Projects
A selection of things I've built, shipped, and experimented with.
HOA CC&R PDF Parser + RAG Q&A Pipeline
Built an API-triggered document knowledge extraction service for a client who needed to ingest large 50 to 100 page HOA/CC&R PDFs and answer dozens of structured questions automatically. The service accepts a webhook payload, fetches the PDF from a provided URL/path, converts pages to images, runs OCR locally (Tesseract), and chunks the text into blocks where SentenceTransformer embeddings are stored in a FAISS index to enable fast and token-efficient answer retrieval. For question answering from relevent snippets, the service uses an OpenAI model for grounded answers, with quality controls to ensure answers fall in the expected JSON format.
Music-Theoretic Attention Biases for Symbolic Music Generation
Injected music-theory inductive biases into transformer attention for symbolic MIDI generation, encoding circle-of-fifths harmonic distance and temporal onset distance as learned bias embeddings added directly to attention logits. Trained a decoder-only transformer on GigaMIDI (~382K files, ~565M notes) using octuple tokenization across four experimental conditions (no bias, harmonic-only, temporal-only, combined) with data-fraction ablations to measure sample efficiency gains.
Reducing Reward Variance in Continuous-Control DRL via Genetic Pre-Training
Investigated whether genetic algorithm (GA) policy pre-training of agent weights could improve stability, reduce reward variance, and potentially increase reward outcomes in deep reinforcement learning (DRL) continuous control problems using CleanRL and Weights & Biases tracking. Designed two genetic algorithm variants to evolve actor networks quickly in parallel and benchmarked the effects of further RL training compared to those with randomly initialized weights.
Monte-Carlo Battleship Solver
An interactive Battleship game driven by frequentist probability. Each turn the solver samples thousands of random legal board configurations, building a hit-probability distribution over every cell to pick optimal shots. Board generation is accelerated with Cython-compiled routines and bitboard representations, packing entire ship layouts into single integers for fast collision checks and placement validation. Play against it, get suggested moves, or tune the sampling budget to trade speed for accuracy in real time.

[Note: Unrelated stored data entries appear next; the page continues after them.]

(* ===== verification/QueryEngine.v ===== *)
(** The optimizer (planning/optimization_engine.cpp): the registry of transforms, the queue of
    active nodes, the stages. *)
From S2P Require Import Prelude FlexType FlexOps QueryPlan QueryGraph QueryRewrite.
Import FlexType FlexOps QueryPlan QueryGraph QueryRewrite.
Local Open Scope Z_scope.
Local Open Scope sframe_scope.

Module QueryEngine.

(** ** The registry (optimization_transforms.cpp) *)

(** [register_optimization(stages, opt)], for a transform with [transform_applies(t)]. *)
Record registration := Register {
  stages : list nat;
  transform_applies : planner_node_type;
  apply_transform : rewrite;
}.

(** The registrations in order; the transforms that merge equal filters and equal sources, and
    the one that tags sources, are not among them. *)
Definition populate_transforms : list registration := [
  Register [0] GENERALIZED_UNION_PROJECT_NODE opt_expand_generalized_union_project;
  Register [1; 2; 3; 4] PROJECT_NODE opt_eliminate_identity_project;
  Register [1; 2; 3] PROJECT_NODE opt_split_contractive_expansive_projection;
  Register [1; 2; 3] UNION_NODE opt_union_merge;
  Register [1; 2; 3] UNION_NODE opt_union_on_source;
  Register [1; 2; 3] PROJECT_NODE opt_project_on_source;
  Register [1; 2; 3] APPEND_NODE opt_append_on_source;
  Register [1; 2; 3] PROJECT_NODE opt_merge_projects;
  Register [1; 2; 3] UNION_NODE opt_union_project_merge;
  Register [1; 2; 3] APPEND_NODE opt_eliminate_empty_append;
  Register [1; 2; 3] PROJECT_NODE opt_union_project_exchange;
  Register [1; 2; 3] PROJECT_NODE opt_project_append_exchange;
  Register [1; 2; 3] UNION_NODE opt_eliminate_singleton_union;
  Register [2] PROJECT_NODE opt_project_logical_filter_exchange;
  Register [2] LOGICAL_FILTER_NODE opt_logical_filter_linear_transform_exchange;
  Register [2; 3] LOGICAL_FILTER_NODE opt_logical_filter_expanding_project_exchange;
  Register [5] UNION_NODE opt_union_to_generalized_union_project;
  Register [5] PROJECT_NODE opt_project_to_generalized_union_project;
  Register [5] GENERALIZED_UNION_PROJECT_NODE opt_merge_generalized_union_projects]%nat.

Definition get_stages_to_run (only_first_pass_optimizations : bool) : list nat :=
  if only_first_pass_optimizations then [0; 1; 4; 5; 6]%nat else [0; 1; 2; 3; 4; 5; 6]%nat.

Section registry.
Context (reg : list registration).

Definition get_transforms (stage : nat) (t : planner_node_type) : list rewrite :=
  apply_transform <$>
    filter (λ r, bool_decide (stage ∈ stages r ∧ transform_applies r = t) = true) reg.

Definition stage_type_active_mask (stage : nat) (t : planner_node_type) : bool :=
  match get_transforms stage t with [] => false | _ => true end.

(** ** The queue *)

(** The nodes under the tip in the order of a breadth first descent: [active_nodes] is read
    at [p_idx] while it grows. *)
Definition discover (s : list nat * list nat) (nn : nat) : list nat * list nat :=
  if bool_decide (nn ∈ s.2) then s else (s.1 ++ [nn], nn :: s.2).

Fixpoint descend (fuel : nat) (L : lookups) (p_idx : nat) (s : list nat * list nat) : option (list nat) :=
  match fuel with
  | O => None
  | S fuel =>
      match s.1 !! p_idx with
      | None => Some s.1
      | Some n => i ← L !! n; descend fuel L (S p_idx) (foldl discover s (ni_inputs i))
      end
  end.

Definition type_in (h : heap) (n : nat) : option planner_node_type :=
  type_of ∘ operator_type <$> h !! n.

Definition build_active_node_queue (stage tip : nat) (e : engine) : option engine :=
  active ← descend (S (S (base.size (node_lookups e)))) (node_lookups e) 0 ([tip], []);
  Some (Engine (nodes e) (node_lookups e)
    (reverse (filter (λ n, match type_in (nodes e) n with
                           | Some t => stage_type_active_mask stage t | None => false end = true) active))).

(** ** The loops *)

(** The transforms of a node, until one applies. *)
Fixpoint try_transforms (stage : nat) (trs : list rewrite) (n : nat) (e : engine) : option (bool * engine) :=
  match trs with
  | [] => Some (false, e)
  | tr :: trs =>
      r ← tr e n;
      match r with
      | None => try_transforms stage trs n e
      | Some p => e ← replace_node (stage_type_active_mask stage) n p e; Some (true, e)
      end
  end.

(** The body of the loop over [active_nodes]. *)
Definition process_node (stage : nat) (n : nat) (e : engine) : option (bool * engine) :=
  let e := Engine (nodes e) (node_lookups e) (removelast (active_nodes e)) in
  i ← node_lookups e !! n;
  if node_discarded i then Some (false, e)
  else t ← type_in (nodes e) n; try_transforms stage (get_transforms stage t) n e.

Fixpoint process_queue (fuel : nat) (stage : nat) (e : engine) (optimization_occured : bool)
  : option (bool * engine) :=
  match fuel with
  | O => None
  | S fuel =>
      match last (active_nodes e) with
      | None => Some (optimization_occured, e)
      | Some n =>
          '(applied, e) ← process_node stage n e;
          process_queue fuel stage e (optimization_occured || applied)
      end
  end.

Fixpoint run_stage (fuel : nat) (tip stage : nat) (e : engine) : option engine :=
  match fuel with
  | O => None
  | S fuel =>
      e ← build_active_node_queue stage tip e;
      '(optimization_occured, e) ← process_queue fuel stage e false;
      if optimization_occured : bool then run_stage fuel tip stage e else Some e
  end.

(** [_run], from the planner nodes of the plan: an identity above the tip is never replaced. *)
Definition make_engine (h : heap) (ptip : nat) : option (engine * nat) :=
  '(h, proxy_tip) ← make_planner_node (New optonly_identity_operator [Old ptip]) h;
  L ← build_node_info (S (base.size h)) h proxy_tip ∅;
  Some (Engine h L [], proxy_tip).

Definition optimized_tip (e : engine) (proxy_tip : nat) : option nat :=
  p ← nodes e !! proxy_tip; head (inputs p).

Definition optimize_planner_graph (fuel : nat) (only_first_pass_optimizations : bool) (h : heap) (ptip : nat)
  : option (heap * nat) :=
  '(e, proxy_tip) ← make_engine h ptip;
  e ← fold_option (λ e stage, run_stage fuel proxy_tip stage e)
        (get_stages_to_run only_first_pass_optimizations) e;
  tip ← optimized_tip e proxy_tip;
  Some (nodes e, tip).

(** A turn of either loop. *)
Inductive engine_step (tip : nat) : engine → engine → Prop :=
  | step_queue stage e e' :
      build_active_node_queue stage tip e = Some e' → engine_step tip e e'
  | step_node stage n e applied e' :
      last (active_nodes e) = Some n → process_node stage n e = Some (applied, e') →
      engine_step tip e e'.

End registry.
End QueryEngine.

Real-Time Web Lead Qualification and Calendar Routing
ML-driven lead scoring models in real time with dynamic rerouting that cut low-quality sales meetings by 20–40% and boosted top salesperson conversion rates 2–3x, reducing the need for large sales headcounts. Built for clients at Modulus Partners alongside A/B testing programs and CRM integrations with HubSpot, OnceHub, and Zapier.
Census Record-Linking Research
ML research within the BYU Economics department applying Boosted Tree classifiers to census data to identify and track individuals named in multiple census years. Using graph-theoretical document relationships, the strategic choice of record training pairs for training and inference reduced record-linking error rate by 80%.